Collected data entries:
== Segment start ==

(* ===== verification/Proc.v ===== *)
(** Processes ([xv6/kernel/proc.c]): the table, creation and death, sleep and
    wake-up, the scheduler's pass. Each routine between its [acquire] and
    [release] of [ptable.lock] is one step; a routine that ends in [sched]
    leaves the process in the state it set. *)

From S2P Require Import Prelude CString.

(** ** Definitions *)

Definition NPROC : nat := 64.
Definition NOFILE : nat := 16.
Definition KSTACKSIZE : Z := 4096.

Inductive procstate := UNUSED | EMBRYO | SLEEPING | RUNNABLE | RUNNING | ZOMBIE.
#[export] Instance procstate_eq_dec : EqDecision procstate.
Proof. solve_decision. Defined.

Record trapframe := mkTf { tf_eax : Z; tf_eip : Z; tf_esp : Z; tf_rest : list Z }.
Record proc := mkProc {
  p_sz : Z; p_pgdir : Z; p_kstack : Z; p_state : procstate; p_pid : Z; p_parent : option nat;
  p_tf : trapframe; p_chan : Z; p_killed : Z; p_ofile : list (option nat); p_cwd : option nat; p_name : list Z
}.
Definition set_state (st : procstate) (p : proc) : proc :=
  mkProc (p_sz p) (p_pgdir p) (p_kstack p) st (p_pid p) (p_parent p) (p_tf p) (p_chan p) (p_killed p)
    (p_ofile p) (p_cwd p) (p_name p).
Definition set_pid (pid : Z) (p : proc) : proc :=
  mkProc (p_sz p) (p_pgdir p) (p_kstack p) (p_state p) pid (p_parent p) (p_tf p) (p_chan p) (p_killed p)
    (p_ofile p) (p_cwd p) (p_name p).
Definition set_kstack (k : Z) (p : proc) : proc :=
  mkProc (p_sz p) (p_pgdir p) k (p_state p) (p_pid p) (p_parent p) (p_tf p) (p_chan p) (p_killed p)
    (p_ofile p) (p_cwd p) (p_name p).
Definition set_parent (q : option nat) (p : proc) : proc :=
  mkProc (p_sz p) (p_pgdir p) (p_kstack p) (p_state p) (p_pid p) q (p_tf p) (p_chan p) (p_killed p)
    (p_ofile p) (p_cwd p) (p_name p).
Definition set_chan (c : Z) (p : proc) : proc :=
  mkProc (p_sz p) (p_pgdir p) (p_kstack p) (p_state p) (p_pid p) (p_parent p) (p_tf p) c (p_killed p)
    (p_ofile p) (p_cwd p) (p_name p).
Definition set_killed (k : Z) (p : proc) : proc :=
  mkProc (p_sz p) (p_pgdir p) (p_kstack p) (p_state p) (p_pid p) (p_parent p) (p_tf p) (p_chan p) k
    (p_ofile p) (p_cwd p) (p_name p).
Definition set_image (sz pgdir : Z) (tf : trapframe) (p : proc) : proc :=
  mkProc sz pgdir (p_kstack p) (p_state p) (p_pid p) (p_parent p) tf (p_chan p) (p_killed p)
    (p_ofile p) (p_cwd p) (p_name p).
Definition set_files (ofile : list (option nat)) (cwd : option nat) (p : proc) : proc :=
  mkProc (p_sz p) (p_pgdir p) (p_kstack p) (p_state p) (p_pid p) (p_parent p) (p_tf p) (p_chan p) (p_killed p)
    ofile cwd (p_name p).
Definition set_name (n : list Z) (p : proc) : proc :=
  mkProc (p_sz p) (p_pgdir p) (p_kstack p) (p_state p) (p_pid p) (p_parent p) (p_tf p) (p_chan p) (p_killed p)
    (p_ofile p) (p_cwd p) n.

(** [safestrcpy(p->name, from, sizeof(p->name))]; names are arrays of 16 bytes,
    on which the routine is defined. *)
Definition NAMESZ : nat := 16.
Definition copy_name (from : list Z) (p : proc) : proc := set_name (default (p_name p) (safestrcpy (p_name p) from NAMESZ)) p.

Record ptable := mkPtable { procs : list proc; initproc : option nat; nextpid : Z }.

(** The parts of the kernel the routines call: memory, files and inodes, each
    with a state [K] of its own. *)
Class Kernel (K : Type) := {
  kalloc : M K (option Z);
  kfree : Z → M K unit;
  setupkvm : M K (option Z);
  inituvm : Z → M K unit;
  copyuvm : Z → Z → M K (option Z);
  freevm : Z → M K unit;
  allocuvm : Z → Z → Z → M K Z;
  deallocuvm : Z → Z → Z → M K Z;
  filedup : nat → M K unit;
  fileclose : nat → M K unit;
  idup : nat → M K unit;
  iput : nat → M K unit;
  namei_root : M K (option nat)
}.

Section proc.
Context {K : Type} `{Kernel K}.
#[local] Abbreviation MP := (M (ptable * K)).

Definition lift {A} (m : M K A) : MP A := λ s,
  match m s.2 with
  | Ok (a, k) => Ok (a, (s.1, k))
  | Panic msg => Panic msg | Blocked => Blocked | Undef => Undef | NoFuel => NoFuel
  end.
Definition table : MP ptable := λ s, Ok (s.1, s).
Definition proc_at (i : nat) : MP proc := s ← table; need (procs s !! i).
Definition upd (i : nat) (f : proc → proc) : MP unit :=
  λ s, Ok (tt, (mkPtable (alter f i (procs s.1)) (initproc s.1) (nextpid s.1), s.2)).
Definition upd_all (f : proc → proc) : MP unit :=
  λ s, Ok (tt, (mkPtable (f <$> procs s.1) (initproc s.1) (nextpid s.1), s.2)).

Fixpoint find_unused (l : list proc) (k : nat) : option nat :=
  match l with
  | [] => None
  | p :: l' => if decide (p_state p = UNUSED) then Some k else find_unused l' (S k)
  end.

Definition allocproc : MP (option nat) :=
  s ← table;
  match find_unused (procs s) 0 with
  | None => mret None
  | Some i =>
      upd i (λ p, set_pid (nextpid s) (set_state EMBRYO p));;
      (λ s, Ok (tt, (mkPtable (procs s.1) (initproc s.1) (i32 (nextpid s.1 + 1)), s.2)));;
      k ← lift kalloc;
      match k with
      | None => upd i (set_kstack 0);; upd i (set_state UNUSED);; mret None
      | Some k => upd i (set_kstack k);; mret (Some i)   (* trap frame and context: in the stack *)
      end
  end.

Definition initcode : list Z := zstr "initcode".
Definition userinit (regs : list Z) : MP unit :=
  i ← allocproc;
  i ← need i;
  (λ s, Ok (tt, (mkPtable (procs s.1) (Some i) (nextpid s.1), s.2)));;
  d ← lift setupkvm;
  match d with
  | None => panic "userinit: out of memory?"
  | Some d =>
      lift (inituvm d);;
      upd i (set_image 4096 d (mkTf 0 0 4096 regs));;
      upd i (copy_name (initcode ++ [0]));;
      c ← lift namei_root;
      upd i (λ p, set_files (p_ofile p) c p);;
      upd i (set_state RUNNABLE)
  end.

(** [growproc] of process [me]; switching to the same page table again is left
    to the machine. *)
Definition growproc (me : nat) (n : Z) : MP Z :=
  p ← proc_at me;
  sz ← (if 0 <? n then lift (allocuvm (p_pgdir p) (p_sz p) (u32 (p_sz p + n)))
        else if n <? 0 then lift (deallocuvm (p_pgdir p) (p_sz p) (u32 (p_sz p + n)))
        else mret (p_sz p));
  if negb (n =? 0) && (sz =? 0) then mret (-1) else
  upd me (λ p, set_image sz (p_pgdir p) (p_tf p) p);; mret 0.

Fixpoint dup_files (l : list (option nat)) : MP unit :=
  match l with
  | [] => mret tt
  | Some f :: l' => lift (filedup f);; dup_files l'
  | None :: l' => dup_files l'
  end.
(** Slots of the parent's files over the slots the new process has: a slot the
    parent does not use is left as it was. *)
Definition merge_files (mine new : list (option nat)) : list (option nat) :=
  zip_with (λ a b, match a with Some f => Some f | None => b end) mine new.

Definition fork (me : nat) : MP Z :=
  np ← allocproc;
  match np with
  | None => mret (-1)
  | Some i =>
      p ← proc_at me;
      d ← lift (copyuvm (p_pgdir p) (p_sz p));
      match d with
      | None =>
          q ← proc_at i;
          lift (kfree (p_kstack q));;
          upd i (set_kstack 0);;
          upd i (set_state UNUSED);;
          mret (-1)
      | Some d =>
          let tf := mkTf 0 (tf_eip (p_tf p)) (tf_esp (p_tf p)) (tf_rest (p_tf p)) in
          upd i (λ q, set_parent (Some me) (set_image (p_sz p) d tf q));;
          dup_files (p_ofile p);;
          cwd ← need (p_cwd p);
          lift (idup cwd);;
          upd i (λ q, set_files (merge_files (p_ofile p) (p_ofile q)) (Some cwd) q);;
          q ← proc_at i;
          upd i (set_state RUNNABLE);;
          upd i (copy_name (p_name p));;
          mret (p_pid q)
      end
  end.

(** [wakeup1]: every process asleep on the channel becomes runnable. *)
Definition wake (chan : Z) (p : proc) : proc :=
  if decide (p_state p = SLEEPING ∧ p_chan p = chan) then set_state RUNNABLE p else p.
Definition wakeup1 (chan : Z) : MP unit := upd_all (wake chan).
Definition wakeup (chan : Z) : MP unit := wakeup1 chan.

(** The channel [wait] sleeps on is the process' own address. *)
Definition proc_chan (i : nat) : Z := Z.of_nat i + 1.

Fixpoint close_files (l : list (option nat)) : MP unit :=
  match l with
  | [] => mret tt
  | Some f :: l' => lift (fileclose f);; close_files l'
  | None :: l' => close_files l'
  end.
(** The loop that passes the children of [me] to init, in table order. *)
Fixpoint reparent (n : nat) (k me init : nat) : MP unit :=
  match n with
  | O => mret tt
  | S n' =>
      p ← proc_at k;
      when (bool_decide (p_parent p = Some me))
        (upd k (set_parent (Some init));;
         when (bool_decide (p_state p = ZOMBIE)) (wakeup1 (proc_chan init)));;
      reparent n' (S k) me init
  end.

(** [exit] up to [sched]: the process is a zombie and runs no more. *)
Definition exit (me : nat) : MP unit :=
  s ← table;
  if decide (initproc s = Some me) then panic "init exiting" else
  p ← proc_at me;
  close_files (p_ofile p);;
  upd me (λ p, set_files (replicate NOFILE None) (p_cwd p) p);;
  cwd ← need (p_cwd p);
  lift (iput cwd);;
  upd me (λ p, set_files (p_ofile p) None p);;
  p ← proc_at me;
  (match p_parent p with Some q => wakeup1 (proc_chan q) | None => wakeup1 0 end);;
  s ← table;
  init ← need (initproc s);
  reparent (length (procs s)) 0 me init;;
  upd me (set_state ZOMBIE).

(** One scan of [wait]: a zombie child with its index, or whether there are
    children at all. *)
Fixpoint wait_scan (l : list proc) (k me : nat) (havekids : bool) : nat + bool :=
  match l with
  | [] => inr havekids
  | p :: l' =>
      if decide (p_parent p = Some me)
      then if decide (p_state p = ZOMBIE) then inl k else wait_scan l' (S k) me true
      else wait_scan l' (S k) me havekids
  end.
(** [wait] until it returns or goes to sleep ([None]); a process woken up scans
    again. *)
Definition wait (me : nat) : MP (option Z) :=
  s ← table;
  p ← proc_at me;
  match wait_scan (procs s) 0 me false with
  | inl i =>
      q ← proc_at i;
      lift (kfree (p_kstack q));;
      upd i (set_kstack 0);;
      lift (freevm (p_pgdir q));;
      upd i (λ q, set_killed 0 (set_name (<[0%nat := 0]> (p_name q)) (set_parent None (set_pid 0 (set_state UNUSED q)))));;
      mret (Some (p_pid q))
  | inr havekids =>
      if negb havekids || ctrue (p_killed p) then mret (Some (-1)) else
      upd me (λ p, set_state SLEEPING (set_chan (proc_chan me) p));;
      mret None
  end.

Fixpoint find_pid (l : list proc) (k : nat) (pid : Z) : option nat :=
  match l with
  | [] => None
  | p :: l' => if p_pid p =? pid then Some k else find_pid l' (S k) pid
  end.
Definition kill (pid : Z) : MP Z :=
  s ← table;
  match find_pid (procs s) 0 pid with
  | None => mret (-1)
  | Some i =>
      upd i (λ p, let p := set_killed 1 p in if decide (p_state p = SLEEPING) then set_state RUNNABLE p else p);;
      mret 0
  end.

Definition yield (me : nat) : MP unit := upd me (set_state RUNNABLE).
(** [sleep] up to [sched], and what it does when it runs again. *)
Definition sleep (me : nat) (chan : Z) : MP unit := upd me (λ p, set_state SLEEPING (set_chan chan p)).
Definition sleep_resume (me : nat) : MP unit := upd me (set_chan 0).
End proc.

(** [sched]'s checks, on what this processor holds: the lock, its depth of
    [pushcli], the state of its process, and the interrupt flag. *)
Definition sched (holding : bool) (ncli : Z) (state : procstate) (if_flag : bool) : option string :=
  if negb holding then Some "sched ptable.lock" else
  if negb (ncli =? 1) then Some "sched locks" else
  if decide (state = RUNNING) then Some "sched running" else
  if if_flag then Some "sched interruptible" else None.

(** One pass of [scheduler] over the table from slot [k]: each runnable process
    is made running and switched to; [run] is what the table is when it
    switches back. The pass' trace is the slots it switched to. *)
Fixpoint scheduler_pass (run : nat → list proc → list proc) (n k : nat) (l : list proc) : list nat * list proc :=
  match n with
  | O => ([], l)
  | S n' =>
      match l !! k with
      | Some p =>
          if decide (p_state p = RUNNABLE) then
            let '(tr, l') := scheduler_pass run n' (S k) (run k (<[k := set_state RUNNING p]> l)) in (k :: tr, l')
          else scheduler_pass run n' (S k) l
      | None => scheduler_pass run n' (S k) l
      end
  end.
Definition scheduler (run : nat → list proc → list proc) (l : list proc) : list nat * list proc :=
  scheduler_pass run NPROC 0 l.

== Segment end ==

• _Exercise objective_:
Look above for the line that contains "match find_unused (procs s) 0 with". Starting there, transcribe every line exactly until you have copied the line that contains "match k with".

• _Exercise solution_:
  match find_unused (procs s) 0 with
  | None => mret None
  | Some i =>
      upd i (λ p, set_pid (nextpid s) (set_state EMBRYO p));;
      (λ s, Ok (tt, (mkPtable (procs s.1) (initproc s.1) (i32 (nextpid s.1 + 1)), s.2)));;
      k ← lift kalloc;
      match k with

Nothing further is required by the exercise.